──────── Material to process ────────

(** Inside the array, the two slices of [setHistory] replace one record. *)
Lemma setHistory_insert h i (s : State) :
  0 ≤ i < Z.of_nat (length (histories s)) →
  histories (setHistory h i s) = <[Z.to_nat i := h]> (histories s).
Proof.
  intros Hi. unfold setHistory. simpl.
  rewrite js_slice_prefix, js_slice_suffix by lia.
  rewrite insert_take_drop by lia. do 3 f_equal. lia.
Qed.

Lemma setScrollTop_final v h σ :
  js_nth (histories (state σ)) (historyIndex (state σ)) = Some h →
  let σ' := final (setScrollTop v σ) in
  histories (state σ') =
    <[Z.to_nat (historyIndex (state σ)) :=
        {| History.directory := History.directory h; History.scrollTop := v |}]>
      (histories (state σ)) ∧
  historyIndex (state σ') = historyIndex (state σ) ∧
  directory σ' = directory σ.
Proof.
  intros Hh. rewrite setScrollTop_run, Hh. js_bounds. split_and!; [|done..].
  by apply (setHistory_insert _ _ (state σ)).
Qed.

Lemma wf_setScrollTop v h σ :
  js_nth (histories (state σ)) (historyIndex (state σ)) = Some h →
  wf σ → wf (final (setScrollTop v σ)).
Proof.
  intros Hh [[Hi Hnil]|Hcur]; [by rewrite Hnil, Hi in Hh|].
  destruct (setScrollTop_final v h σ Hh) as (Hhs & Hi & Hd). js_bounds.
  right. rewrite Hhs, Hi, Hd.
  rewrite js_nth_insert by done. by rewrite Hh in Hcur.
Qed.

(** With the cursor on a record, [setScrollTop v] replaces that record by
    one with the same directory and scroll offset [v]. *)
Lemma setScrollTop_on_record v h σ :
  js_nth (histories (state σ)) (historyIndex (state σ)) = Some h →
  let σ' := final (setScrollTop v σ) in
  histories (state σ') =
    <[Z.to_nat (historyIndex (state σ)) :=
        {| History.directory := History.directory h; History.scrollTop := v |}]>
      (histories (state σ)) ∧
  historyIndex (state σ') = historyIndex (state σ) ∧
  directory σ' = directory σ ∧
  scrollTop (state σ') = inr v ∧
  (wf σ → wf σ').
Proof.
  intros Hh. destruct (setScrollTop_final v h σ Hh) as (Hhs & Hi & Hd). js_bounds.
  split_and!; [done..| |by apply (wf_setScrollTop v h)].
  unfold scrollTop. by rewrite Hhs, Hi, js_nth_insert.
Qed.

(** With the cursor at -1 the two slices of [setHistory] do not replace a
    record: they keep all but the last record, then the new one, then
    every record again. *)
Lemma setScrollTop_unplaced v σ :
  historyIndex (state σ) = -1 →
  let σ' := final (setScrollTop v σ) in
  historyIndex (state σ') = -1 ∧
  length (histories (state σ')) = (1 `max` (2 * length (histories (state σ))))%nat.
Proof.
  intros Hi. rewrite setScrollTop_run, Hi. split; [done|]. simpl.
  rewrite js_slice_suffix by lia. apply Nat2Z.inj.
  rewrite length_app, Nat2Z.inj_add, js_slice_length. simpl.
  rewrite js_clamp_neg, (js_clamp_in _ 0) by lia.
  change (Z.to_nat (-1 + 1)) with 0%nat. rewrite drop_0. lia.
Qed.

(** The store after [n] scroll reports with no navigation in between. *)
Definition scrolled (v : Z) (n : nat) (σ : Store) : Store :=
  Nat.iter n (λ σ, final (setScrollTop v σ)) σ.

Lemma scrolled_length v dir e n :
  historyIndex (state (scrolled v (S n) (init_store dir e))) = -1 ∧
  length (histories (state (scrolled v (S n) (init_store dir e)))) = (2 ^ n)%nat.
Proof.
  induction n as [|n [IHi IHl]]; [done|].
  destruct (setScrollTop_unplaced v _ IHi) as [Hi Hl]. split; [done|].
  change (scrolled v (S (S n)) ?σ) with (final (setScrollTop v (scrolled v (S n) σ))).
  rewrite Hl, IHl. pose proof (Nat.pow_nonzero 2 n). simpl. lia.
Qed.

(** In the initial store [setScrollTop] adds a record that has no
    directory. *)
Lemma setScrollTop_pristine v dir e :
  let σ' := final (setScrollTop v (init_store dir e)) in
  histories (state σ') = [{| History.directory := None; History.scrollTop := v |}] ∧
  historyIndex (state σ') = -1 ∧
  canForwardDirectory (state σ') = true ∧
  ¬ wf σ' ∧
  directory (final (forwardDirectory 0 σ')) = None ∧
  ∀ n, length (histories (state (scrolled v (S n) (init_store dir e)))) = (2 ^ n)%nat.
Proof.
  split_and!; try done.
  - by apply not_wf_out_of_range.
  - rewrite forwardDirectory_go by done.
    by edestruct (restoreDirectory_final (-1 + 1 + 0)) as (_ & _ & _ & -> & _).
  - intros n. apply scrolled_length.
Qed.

────────

**Work required**
The listing above needs to be retyped. Reproduce every line exactly.

**Written reply**
(** Inside the array, the two slices of [setHistory] replace one record. *)
Lemma setHistory_insert h i (s : State) :
  0 ≤ i < Z.of_nat (length (histories s)) →
  histories (setHistory h i s) = <[Z.to_nat i := h]> (histories s).
Proof.
  intros Hi. unfold setHistory. simpl.
  rewrite js_slice_prefix, js_slice_suffix by lia.
  rewrite insert_take_drop by lia. do 3 f_equal. lia.
Qed.

Lemma setScrollTop_final v h σ :
  js_nth (histories (state σ)) (historyIndex (state σ)) = Some h →
  let σ' := final (setScrollTop v σ) in
  histories (state σ') =
    <[Z.to_nat (historyIndex (state σ)) :=
        {| History.directory := History.directory h; History.scrollTop := v |}]>
      (histories (state σ)) ∧
  historyIndex (state σ') = historyIndex (state σ) ∧
  directory σ' = directory σ.
Proof.
  intros Hh. rewrite setScrollTop_run, Hh. js_bounds. split_and!; [|done..].
  by apply (setHistory_insert _ _ (state σ)).
Qed.

Lemma wf_setScrollTop v h σ :
  js_nth (histories (state σ)) (historyIndex (state σ)) = Some h →
  wf σ → wf (final (setScrollTop v σ)).
Proof.
  intros Hh [[Hi Hnil]|Hcur]; [by rewrite Hnil, Hi in Hh|].
  destruct (setScrollTop_final v h σ Hh) as (Hhs & Hi & Hd). js_bounds.
  right. rewrite Hhs, Hi, Hd.
  rewrite js_nth_insert by done. by rewrite Hh in Hcur.
Qed.

(** With the cursor on a record, [setScrollTop v] replaces that record by
    one with the same directory and scroll offset [v]. *)
Lemma setScrollTop_on_record v h σ :
  js_nth (histories (state σ)) (historyIndex (state σ)) = Some h →
  let σ' := final (setScrollTop v σ) in
  histories (state σ') =
    <[Z.to_nat (historyIndex (state σ)) :=
        {| History.directory := History.directory h; History.scrollTop := v |}]>
      (histories (state σ)) ∧
  historyIndex (state σ') = historyIndex (state σ) ∧
  directory σ' = directory σ ∧
  scrollTop (state σ') = inr v ∧
  (wf σ → wf σ').
Proof.
  intros Hh. destruct (setScrollTop_final v h σ Hh) as (Hhs & Hi & Hd). js_bounds.
  split_and!; [done..| |by apply (wf_setScrollTop v h)].
  unfold scrollTop. by rewrite Hhs, Hi, js_nth_insert.
Qed.

(** With the cursor at -1 the two slices of [setHistory] do not replace a
    record: they keep all but the last record, then the new one, then
    every record again. *)
Lemma setScrollTop_unplaced v σ :
  historyIndex (state σ) = -1 →
  let σ' := final (setScrollTop v σ) in
  historyIndex (state σ') = -1 ∧
  length (histories (state σ')) = (1 `max` (2 * length (histories (state σ))))%nat.
Proof.
  intros Hi. rewrite setScrollTop_run, Hi. split; [done|]. simpl.
  rewrite js_slice_suffix by lia. apply Nat2Z.inj.
  rewrite length_app, Nat2Z.inj_add, js_slice_length. simpl.
  rewrite js_clamp_neg, (js_clamp_in _ 0) by lia.
  change (Z.to_nat (-1 + 1)) with 0%nat. rewrite drop_0. lia.
Qed.

(** The store after [n] scroll reports with no navigation in between. *)
Definition scrolled (v : Z) (n : nat) (σ : Store) : Store :=
  Nat.iter n (λ σ, final (setScrollTop v σ)) σ.

Lemma scrolled_length v dir e n :
  historyIndex (state (scrolled v (S n) (init_store dir e))) = -1 ∧
  length (histories (state (scrolled v (S n) (init_store dir e)))) = (2 ^ n)%nat.
Proof.
  induction n as [|n [IHi IHl]]; [done|].
  destruct (setScrollTop_unplaced v _ IHi) as [Hi Hl]. split; [done|].
  change (scrolled v (S (S n)) ?σ) with (final (setScrollTop v (scrolled v (S n) σ))).
  rewrite Hl, IHl. pose proof (Nat.pow_nonzero 2 n). simpl. lia.
Qed.

(** In the initial store [setScrollTop] adds a record that has no
    directory. *)
Lemma setScrollTop_pristine v dir e :
  let σ' := final (setScrollTop v (init_store dir e)) in
  histories (state σ') = [{| History.directory := None; History.scrollTop := v |}] ∧
  historyIndex (state σ') = -1 ∧
  canForwardDirectory (state σ') = true ∧
  ¬ wf σ' ∧
  directory (final (forwardDirectory 0 σ')) = None ∧
  ∀ n, length (histories (state (scrolled v (S n) (init_store dir e)))) = (2 ^ n)%nat.
Proof.
  split_and!; try done.
  - by apply not_wf_out_of_range.
  - rewrite forwardDirectory_go by done.
    by edestruct (restoreDirectory_final (-1 + 1 + 0)) as (_ & _ & _ & -> & _).
  - intros n. apply scrolled_length.
Qed.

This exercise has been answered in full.